In her recent BBC interview, De Georgiou vividly recalled Maxwell’s deliberate actions: “Ghislaine Maxwell did introduce me to him [Trump] on several occasions with a clear message of my being with him in the same way that she had trafficked me and brought me to Jeffrey Epstein.” She described the physical guidance—Maxwell’s hand steering her forward—and the unmistakable implication that she was being offered up for exploitation. Corroborating reports from 1997 detail Maxwell introducing the then-20-year-old De Georgiou to Trump at a New York event, followed by a weekend at Mar-a-Lago and accommodation in a Trump-owned Manhattan apartment.
Despite the predatory intent behind these orchestrated meetings, De Georgiou was adamant about Trump’s conduct: “I can only speak for myself, and this is in no way to negate any other experiences that anyone else might have had with him, but at no time did President Trump behave with any impropriety with me.” Trump, who socialized with Epstein during the 1990s and early 2000s before reportedly distancing himself, has consistently denied any involvement in Epstein’s criminal activities.

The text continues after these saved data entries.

(** A round is paid out once: the payout consumes the record of the round,
    and paying the same round again changes nothing. *)
Theorem payout_stakers_idempotent r s :
  payout_stakers (P := P) (B := B) r (payout_stakers (P := P) (B := B) r s)
  = payout_stakers (P := P) (B := B) r s.
Proof.
  destruct (decide (PayoutDuration < r)) as [Hr|Hr].
  - pose proof (payout_clipped r s Hr) as Hn. set (s' := payout_stakers r s) in *.
    unfold payout_stakers. rewrite (proj2 (Z.ltb_lt _ _)) by done.
    rewrite Hn. simpl. rewrite delete_id by done.
    assert (storage_iter (∅ : gmap AccountId Exposure) = []) as ->.
    { apply Permutation_nil. rewrite storage_iter_perm. by rewrite map_to_list_empty. }
    apply state_clipped_put.
  - by rewrite !payout_early.
Qed.

Context `{PTL : !PerThingLaws P}.

Lemma half_part (p : P) n :
  0 <= n -> 2 * deconstruct p <= ACCURACY -> 0 <= pt_mul_balance p n /\ 2 * pt_mul_balance p n <= n + 1.
Proof using PTL.
  intros Hn Hp. pose proof (pt_mul_balance_nearest p n Hn). pose proof accuracy_range.
  pose proof (deconstruct_range p). split; nia.
Qed.

(** A collator's reward is at most the payout of the round (give or take the
    rounding of its two halves), whatever stake and points were recorded. *)
Theorem collator_reward_bound payout total_stake total_points own point :
  0 <= payout < 2 ^ 128 - 1 ->
  0 <= collator_reward (P := P) payout total_stake total_points own point <= payout + 1.
Proof using PTL.
  intros Hp. unfold collator_reward. pose proof accuracy_range.
  assert (2 * deconstruct (from_rational (P := P) 50 100) <= ACCURACY) as Hh.
  { rewrite from_rational_deconstruct by lia.
    pose proof (Z.div_mod (50 * ACCURACY) 100). pose proof (Z.mod_pos_bound (50 * ACCURACY) 100). lia. }
  destruct (half_part (pt_mul (from_rational 50 100) (from_rational own total_stake)) payout)
    as [H1 H2]; [lia | pose proof (pt_mul_le_l (from_rational (P := P) 50 100) (from_rational own total_stake)); lia|].
  destruct (half_part (pt_mul (from_rational 50 100) (from_rational point total_points)) payout)
    as [H3 H4]; [lia | pose proof (pt_mul_le_l (from_rational (P := P) 50 100) (from_rational point total_points)); lia|].
  rewrite add_exact by lia. lia.
Qed.
End Exposures.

De Georgiou’s testimony lands at a pivotal moment. In September 2025, she joined fellow survivors in a Capitol Hill demonstration demanding the complete, unredacted release of Epstein-related files under the Epstein Files Transparency Act. As of December 29, 2025, the Department of Justice has unsealed hundreds of thousands of pages—including flight logs, photographs, and references to associates—though extensive redactions continue to shield victim identities and, critics argue, some powerful figures. More than a million additional documents have been located, pushing full disclosure well into 2026.
Her account lays bare the chilling efficiency of Maxwell’s role: a ritual of presentation, steering vulnerable young women toward influential men with unspoken but unmistakable expectations. That the outcome differed in De Georgiou’s case does not diminish the intent—it underscores its calculated nature. Power imbalances allowed such introductions to occur, creating opportunity even when direct harm was averted in isolated instances.
In a scandal that has already seen Andrew Mountbatten-Windsor stripped of all remaining titles and honors in October 2025, De Georgiou’s measured yet unflinching voice demands deeper scrutiny. Survivors are not seeking sensationalism; they seek the full map of a network that touched the highest echelons of society. Until every introduction, every flight, every closed-door meeting is illuminated, the question remains: how many others were guided forward the same way—and what stories still wait to be told?